┌─ INPUT MATERIAL
(** * make_thumbs: batch video thumbnails through FFmpeg

    A shallow embedding of [Travel/make_thumbs.py] and the properties of
    its command builders, duration probe, job runner, file processor,
    discovery and driver.

    Conventions of the model
    - Python [str] is a Rocq [string] holding the UTF-8 bytes of the text.
    - Python [int] is [Z]; Python [float] is the kernel's binary64 [float].
    - A [pathlib.Path] is the list of its components below the root.
    - The file system is a finite map from paths to the kind of the entry;
      permissions and I/O errors of the disk are outside the model.
    - Everything the operating system decides (what an external process
      does, which temporary name is handed out, in which order futures
      complete) is read from an environment [Env].
    - Code that can raise lives in a state-and-exception monad [M].
    - A task handed to the worker pool runs to its end before the next one
      starts: how the workers interleave is not modelled, only what each
      future ends up holding and the order in which the futures are
      collected. Signals and interruptions are outside the model. *)

From Stdlib Require Import ZArith List Ascii String Floats Sorting.Sorted Permutation.
From stdpp Require Import base decidable option list strings pretty gmap fin_maps sorting.

Local Open Scope string_scope.
Local Open Scope Z_scope.
Local Open Scope list_scope.

(* ===================================================================== *)
(** * Python strings *)
(* ===================================================================== *)

Module PyStr.

(** [str.lower()] on the UTF-8 bytes. ASCII capitals are folded; the two
    code points outside ASCII whose lower case contains an ASCII letter
    (KELVIN SIGN U+212A, bytes E2 84 AA, gives "k"; U+0130, bytes C4 B0,
    gives "i" followed by U+0307) are folded as Python does. Every other
    code point lowers to text outside ASCII and is left as it is. *)
Definition lower_ascii (c : ascii) : ascii :=
  let n := nat_of_ascii c in
  if (65 <=? n)%nat && (n <=? 90)%nat then ascii_of_nat (n + 32) else c.

Fixpoint lower (s : string) : string :=
  match s with
  | EmptyString => EmptyString
  | String "226" (String "132" (String "170" r)) => String "k" (lower r)
  | String "196" (String "176" r) =>
      String "i" (String "204" (String "135" (lower r)))
  | String c r => String (lower_ascii c) (lower r)
  end.

(** [s.split(sep)] for a one-character separator. *)
Fixpoint split_go (sep : ascii) (cur : string) (s : string) : list string :=
  match s with
  | EmptyString => [String.rev cur]
  | String c r =>
      if Ascii.eqb c sep then String.rev cur :: split_go sep EmptyString r
      else split_go sep (String c cur) r
  end.
Definition split (sep : ascii) (s : string) : list string :=
  split_go sep EmptyString s.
└─
Reproduce exactly what is written in the listing above.

■ **EXERCISE OUTPUT**
(** * make_thumbs: batch video thumbnails through FFmpeg

    A shallow embedding of [Travel/make_thumbs.py] and the properties of
    its command builders, duration probe, job runner, file processor,
    discovery and driver.

    Conventions of the model
    - Python [str] is a Rocq [string] holding the UTF-8 bytes of the text.
    - Python [int] is [Z]; Python [float] is the kernel's binary64 [float].
    - A [pathlib.Path] is the list of its components below the root.
    - The file system is a finite map from paths to the kind of the entry;
      permissions and I/O errors of the disk are outside the model.
    - Everything the operating system decides (what an external process
      does, which temporary name is handed out, in which order futures
      complete) is read from an environment [Env].
    - Code that can raise lives in a state-and-exception monad [M].
    - A task handed to the worker pool runs to its end before the next one
      starts: how the workers interleave is not modelled, only what each
      future ends up holding and the order in which the futures are
      collected. Signals and interruptions are outside the model. *)

From Stdlib Require Import ZArith List Ascii String Floats Sorting.Sorted Permutation.
From stdpp Require Import base decidable option list strings pretty gmap fin_maps sorting.

Local Open Scope string_scope.
Local Open Scope Z_scope.
Local Open Scope list_scope.

(* ===================================================================== *)
(** * Python strings *)
(* ===================================================================== *)

Module PyStr.

(** [str.lower()] on the UTF-8 bytes. ASCII capitals are folded; the two
    code points outside ASCII whose lower case contains an ASCII letter
    (KELVIN SIGN U+212A, bytes E2 84 AA, gives "k"; U+0130, bytes C4 B0,
    gives "i" followed by U+0307) are folded as Python does. Every other
    code point lowers to text outside ASCII and is left as it is. *)
Definition lower_ascii (c : ascii) : ascii :=
  let n := nat_of_ascii c in
  if (65 <=? n)%nat && (n <=? 90)%nat then ascii_of_nat (n + 32) else c.

Fixpoint lower (s : string) : string :=
  match s with
  | EmptyString => EmptyString
  | String "226" (String "132" (String "170" r)) => String "k" (lower r)
  | String "196" (String "176" r) =>
      String "i" (String "204" (String "135" (lower r)))
  | String c r => String (lower_ascii c) (lower r)
  end.

(** [s.split(sep)] for a one-character separator. *)
Fixpoint split_go (sep : ascii) (cur : string) (s : string) : list string :=
  match s with
  | EmptyString => [String.rev cur]
  | String c r =>
      if Ascii.eqb c sep then String.rev cur :: split_go sep EmptyString r
      else split_go sep (String c cur) r
  end.
Definition split (sep : ascii) (s : string) : list string :=
  split_go sep EmptyString s.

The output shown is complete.